自社の採用力と採用人材に適した採用手法を使っていない
たとえば、データサイエンティストやAIエンジニアなどの高度IT人材を求めているにも関わらず、求人の出稿先が、事務職やサービス業なども取り扱う総合型の媒体求人では、高い効果は得にくいでしょう。
また、ネームバリューが低い中堅・中小企業やベンチャー企業、また、不人気といわれるような業界の企業が、大手企業や人気業種の企業と同じように大手の採用媒体に広告を出しても、求職者から注目されづらいです。
自社の業種や知名度などに加えて、採用ターゲットに見合った媒体、自社の採用力に見合った媒体、そして、採用ターゲットに向けて魅力が伝わる求人広告やメッセージを作るノウハウなどは採用力の一つです。
魅力が表現できていない
たとえば、社員にとって働きやすく、メンバーの満足度も高く、業績も良い企業があったと仮定します。
しかし、人事担当者が、自社の魅力を募集要項や面接でうまく表現できなければ、求職者は「注目した企業で働いてみたい!」とは思えません。
採用活動のなかで表現すべき魅力は、自社の良いところを箇条書きに並べたものではなく、「採用ターゲットにとっての魅力」である必要があります。
採用ターゲットを明確化したうえで、ターゲットが魅力に感じる要素はどのようなものか、自社のどの要素を打ち出すことが有効かを考えて取り組んでいきましょう。
応募・参加プロセスにハードルがある
たとえば、募集要項に以下のようにハイレベルな要件を並べすぎると、大半の求職者が非該当となり、応募を断念してしまいます。
- SaaSサービスの法人営業経験3年以上
- 海外拠点での営業経験 もしくは海外留学経験がある人(3年以上)
また、会社説明会や面接の会場がアクセスの悪い場所にあったり、開始時間がかなり早かったりすることもハードルになります。
応募当初から志望度が高い求職者が多いわけではない中堅の中小企業やベンチャー企業などは、応募初期のプロセスで、応募・参加プロセスにハードルがあると母集団が減ったり、ステップ率が下がったりしがちです。
たとえば、応募プロセスがいまの時代に「履歴書・職務経歴書を郵送」の場合、一気に求職者数は減少します。

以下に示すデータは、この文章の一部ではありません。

(** * Scroll observers of anime.js ([src/scroll.js]): a shallow embedding

    The development follows the source file top to bottom: the threshold
    resolver ([convertValueToPx], [parseBoundValue]), the [ScrollContainer]
    and [ScrollObserver] classes with their methods in explicit
    state-passing style, and then the properties of the specification.

    Number model.  A JavaScript Number is modelled by [num]: an exact
    rational, one of the two infinities, or NaN.  Binary64 rounding and the
    sign of zero are not represented; every comparison, the division by
    zero and the propagation of NaN and Infinity follow the language. *)

From Stdlib Require Import ZArith QArith Qround Lqa Lia Bool List String Ascii Sorted.
From stdpp Require Import gmap.
Import ListNotations.

Open Scope Q_scope.

(** ** JavaScript numbers *)

Module JS.

Inductive num : Type :=
| NaN
| PInf
| NInf
| Fin (q : Q).

Definition Qltb (x y : Q) : bool := negb (Qle_bool y x).

Definition zero : num := Fin 0.
Definition one : num := Fin 1.

(** [a < b] *)
Definition lt (a b : num) : bool :=
  match a, b with
  | NaN, _ | _, NaN => false
  | Fin x, Fin y => Qltb x y
  | NInf, NInf => false
  | NInf, _ => true
  | PInf, _ => false
  | Fin _, PInf => true
  | Fin _, NInf => false
  end.

(** [a <= b] *)
Definition le (a b : num) : bool :=
  match a, b with
  | NaN, _ | _, NaN => false
  | Fin x, Fin y => Qle_bool x y
  | NInf, _ => true
  | PInf, PInf => true
  | PInf, _ => false
  | Fin _, PInf => true
  | Fin _, NInf => false
  end.

(** [a > b] and [a >= b] *)
Definition gt (a b : num) : bool := lt b a.
Definition ge (a b : num) : bool := le b a.

(** [a === b] on two numbers *)
Definition eq (a b : num) : bool :=
  match a, b with
  | Fin x, Fin y => Qeq_bool x y
  | PInf, PInf | NInf, NInf => true
  | _, _ => false
  end.

Definition isNaN (a : num) : bool :=
  match a with NaN => true | _ => false end.

(** Truthiness of a number: everything but [0] and [NaN]. *)
Definition truthy (a : num) : bool :=
  match a with
  | NaN => false
  | Fin q => negb (Qeq_bool q 0)
  | _ => true
  end.

Definition neg (a : num) : num :=
  match a with
  | NaN => NaN
  | PInf => NInf
  | NInf => PInf
  | Fin q => Fin (- q)
  end.

(** [a + b] *)
Definition add (a b : num) : num :=
  match a, b with
  | NaN, _ | _, NaN => NaN
  | Fin x, Fin y => Fin (x + y)
  | PInf, NInf | NInf, PInf => NaN
  | PInf, _ | _, PInf => PInf
  | NInf, _ | _, NInf => NInf
  end.

(** [a - b] *)
Definition sub (a b : num) : num :=
  match a, b with
  | NaN, _ | _, NaN => NaN
  | Fin x, Fin y => Fin (x - y)
  | PInf, PInf | NInf, NInf => NaN
  | PInf, _ | _, NInf => PInf
  | NInf, _ | _, PInf => NInf
  end.

(** Sign of a rational: [Gt], [Eq] or [Lt] against zero. *)
Definition sgn (q : Q) : comparison := Qcompare q 0.

(** [a * b] *)
Definition mul (a b : num) : num :=
  match a, b with
  | NaN, _ | _, NaN => NaN
  | Fin x, Fin y => Fin (x * y)
  | Fin x, PInf | PInf, Fin x =>
      match sgn x with Eq => NaN | Gt => PInf | Lt => NInf end
  | Fin x, NInf | NInf, Fin x =>
      match sgn x with Eq => NaN | Gt => NInf | Lt => PInf end
  | PInf, PInf | NInf, NInf => PInf
  | PInf, NInf | NInf, PInf => NInf
  end.

(** [a / b]; the zero divisor is the positive zero. *)
Definition div (a b : num) : num :=
  match a, b with
  | NaN, _ | _, NaN => NaN
  | Fin x, Fin y =>
      match sgn y with
      | Eq => match sgn x with Eq => NaN | Gt => PInf | Lt => NInf end
      | _ => Fin (x / y)
      end
  | Fin _, (PInf | NInf) => Fin 0
  | PInf, Fin y => match sgn y with Lt => NInf | _ => PInf end
  | NInf, Fin y => match sgn y with Lt => PInf | _ => NInf end
  | (PInf | NInf), (PInf | NInf) => NaN
  end.

(** [Math.round]: the nearest integer, a tie going up. *)
Definition Math_round (a : num) : num :=
  match a with
  | Fin q => Fin (inject_Z (Qfloor (q + (1 # 2))))
  | _ => a
  end.

(** [10 ** d] *)
Definition pow10 (d : nat) : Q := inject_Z (10 ^ Z.of_nat d).

End JS.

Import JS.

Declare Scope js_scope.
Delimit Scope js_scope with js.
Bind Scope js_scope with num.
Infix "+" := JS.add : js_scope.
Infix "-" := JS.sub : js_scope.
Infix "*" := JS.mul : js_scope.
Infix "/" := JS.div : js_scope.
Infix "<?" := JS.lt : js_scope.
Infix "<=?" := JS.le : js_scope.
Infix ">?" := JS.gt (at level 70) : js_scope.
Infix ">=?" := JS.ge (at level 70) : js_scope.
Infix "===" := JS.eq (at level 70) : js_scope.

(** ** helpers.js

    [clamp] and [round] are imported by scroll.js from helpers.js. *)

(** Modelled from the spec: helpers.js is not among the sources; the spec
    writes the raw progress as [clamp((scroll - start)/distance, 0, 1)], a
    value below [min] becoming [min] and one above [max] becoming [max]. *)
Definition clamp (v min max : num) : num :=
  if (v <? min)%js then min else if (v >? max)%js then max else v.

(** Modelled from the spec: helpers.js is not among the sources; the spec
    has scroll offsets and resolved thresholds "rounded to the nearest
    integer pixel".  [round v d] keeps [d] decimals: [Math.round(v)] for
    [d = 0] and [Math.round(v * 10**d) / 10**d] otherwise.  [Qred] only
    normalises the representation of the fraction. *)
Definition round (v : num) (decimalLength : nat) : num :=
  match decimalLength with
  | O => Math_round v
  | _ =>
      match Math_round (v * Fin (pow10 decimalLength))%js with
      | Fin z => Fin (Qred (z / pow10 decimalLength))
      | r => r
      end
  end.

Arguments clamp : simpl never.
Arguments round : simpl never.

(** ** Strings

    The string operations scroll.js applies to a threshold expression. *)

Module Str.

Open Scope string_scope.

(** [sep] is a prefix of [s] *)
Fixpoint startsWith (sep s : string) : bool :=
  match sep, s with
  | EmptyString, _ => true
  | String a sep', String b s' => Ascii.eqb a b && startsWith sep' s'
  | String _ _, EmptyString => false
  end.
Lemma index_at {A : Type} (s : list A) (i : Z) (x : A) (h : heap) :
  0 <= i -> s !! Z.to_nat i = Some x -> index s i h = Done x h.
Proof.
  intros Hi Hx. unfold index, len.
  assert (Hlt : (Z.to_nat i < length s)%nat) by (eapply lookup_lt_Some; eauto).
  assert (H1 : (0 <=? i) = true) by lia.
  assert (H2 : (i <? Z.of_nat (length s)) = true) by lia.
  rewrite H1, H2, Hx. reflexivity.
Qed.

Lemma index_out {A : Type} (s : list A) (i : Z) (h : heap) :
  i < 0 \/ len s <= i -> index s i h = Exit RuntimePanic h.
Proof.
  intros Hi. unfold index.
  destruct ((0 <=? i) && (i <? len s)) eqn:E; [lia | reflexivity].
Qed.

Lemma update_at {A : Type} (s : list A) (i : Z) (x : A) (h : heap) :
  0 <= i < len s -> update s i x h = Done (<[Z.to_nat i := x]> s) h.
Proof.
  intros Hi. unfold update.
  destruct ((0 <=? i) && (i <? len s)) eqn:E; [reflexivity | lia].
Qed.

Lemma update_out {A : Type} (s : list A) (i : Z) (x : A) (h : heap) :
  i < 0 \/ len s <= i -> update s i x h = Exit RuntimePanic h.
Proof.
  intros Hi. unfold update.
  destruct ((0 <=? i) && (i <? len s)) eqn:E; [lia | reflexivity].
Qed.

Lemma load_at (h : heap) (p : loc) (m : Mat) (i : Z) (x : float64) :
  h !! p = Some m -> 0 <= i -> vals m !! Z.to_nat i = Some x ->
  load p i h = Done x h.
Proof.
  intros Hp Hi Hx. unfold load.
  rewrite (bind_done _ _ _ _ _ (get_vals_at _ _ _ Hp)).
  apply index_at; assumption.
Qed.

Lemma load_out (h : heap) (p : loc) (m : Mat) (i : Z) :
  h !! p = Some m -> i < 0 \/ len (vals m) <= i ->
  load p i h = Exit RuntimePanic h.
Proof.
  intros Hp Hi. unfold load.
  rewrite (bind_done _ _ _ _ _ (get_vals_at _ _ _ Hp)).
  apply index_out; assumption.
Qed.

Lemma store_at (h : heap) (p : loc) (m : Mat) (i : Z) (x : float64) :
  h !! p = Some m -> 0 <= i < len (vals m) ->
  store p i x h = Done tt (<[p := mkMat (r m) (c m) (<[Z.to_nat i := x]> (vals m))]> h).
Proof.
  intros Hp Hi. unfold store.
  rewrite (bind_done _ _ _ _ _ (get_vals_at _ _ _ Hp)).
  rewrite (bind_done _ _ _ _ _ (update_at _ _ _ _ Hi)).
  apply (set_vals_at _ _ _ _ Hp).
Qed.

Lemma store_out (h : heap) (p : loc) (m : Mat) (i : Z) (x : float64) :
  h !! p = Some m -> i < 0 \/ len (vals m) <= i ->
  store p i x h = Exit RuntimePanic h.
Proof.
  intros Hp Hi. unfold store.
  rewrite (bind_done _ _ _ _ _ (get_vals_at _ _ _ Hp)).
  rewrite (bind_exit _ _ _ _ _ (update_out _ _ _ _ Hi)).
  reflexivity.
Qed.

Lemma make_ok (n cap : Z) (h : heap) :
  0 <= n <= cap -> make n cap h = Done (replicate (Z.to_nat n) F64.zero) h.
Proof.
  intros Hn. unfold make.
  destruct ((n <? 0) || (cap <? n)) eqn:E; [lia | reflexivity].
Qed.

逆に、ある企業では、求人媒体の応募時に「エントリー理由の記入」をなくしただけで応募数が20%増えたという事例もあります。
マーケティングの基本といわれる4Cの一つが「Convenience(利便性)」です。求職者にとって、応募や参加プロセスが「めんどくさい」状態は、自ら採用課題をつくってしまっている状態です。
選考手法や面接官に課題がある
母集団形成まではできているものの、面接官の資質や選考のやり方に問題があると、採用ターゲットの適正な見極め・魅了付けが難しくなります。
特に面接官は、求職者にとって企業の顔であり、志望度を左右する存在です。そのため、たとえば、面接官が一方的に見極めるような面接をしていると、選考中の辞退、内定後の辞退が増加しがちです。
また、選考手法でも、適切に見極められるプロセスになっていない、面接官のスキルや主観に依存してしまっているケースもあります。
また、採用を急ぐあまり、求職者から見て、「安易に内定が出てしまう」ような面接プロセスの場合、“自分がしっかりと見て選ばれた”感覚が得られず、辞退につながりやすいでしょう。
人事部門と現場でズレがある
たとえば、「コミュニケーション力の高い人材がほしい」というニーズに対して、人事部門と現場の認識に以下のようなズレがあると、現場で配属後のミスマッチが生じやすくなります。
- 人事部門:話す力や交渉力の高い人材がほしい
- 現場(営業部門):顧客と信頼関係をうまく築ける人材がほしい
上記のような定性的な要件に対するとらえ方のズレはよくありますし、また、高度な専門職の採用や、人事が該当職種の経験がない場合、人事が見極めをすることが難しくなります。
現場の管理職や幹部が選考に関わることも大切です。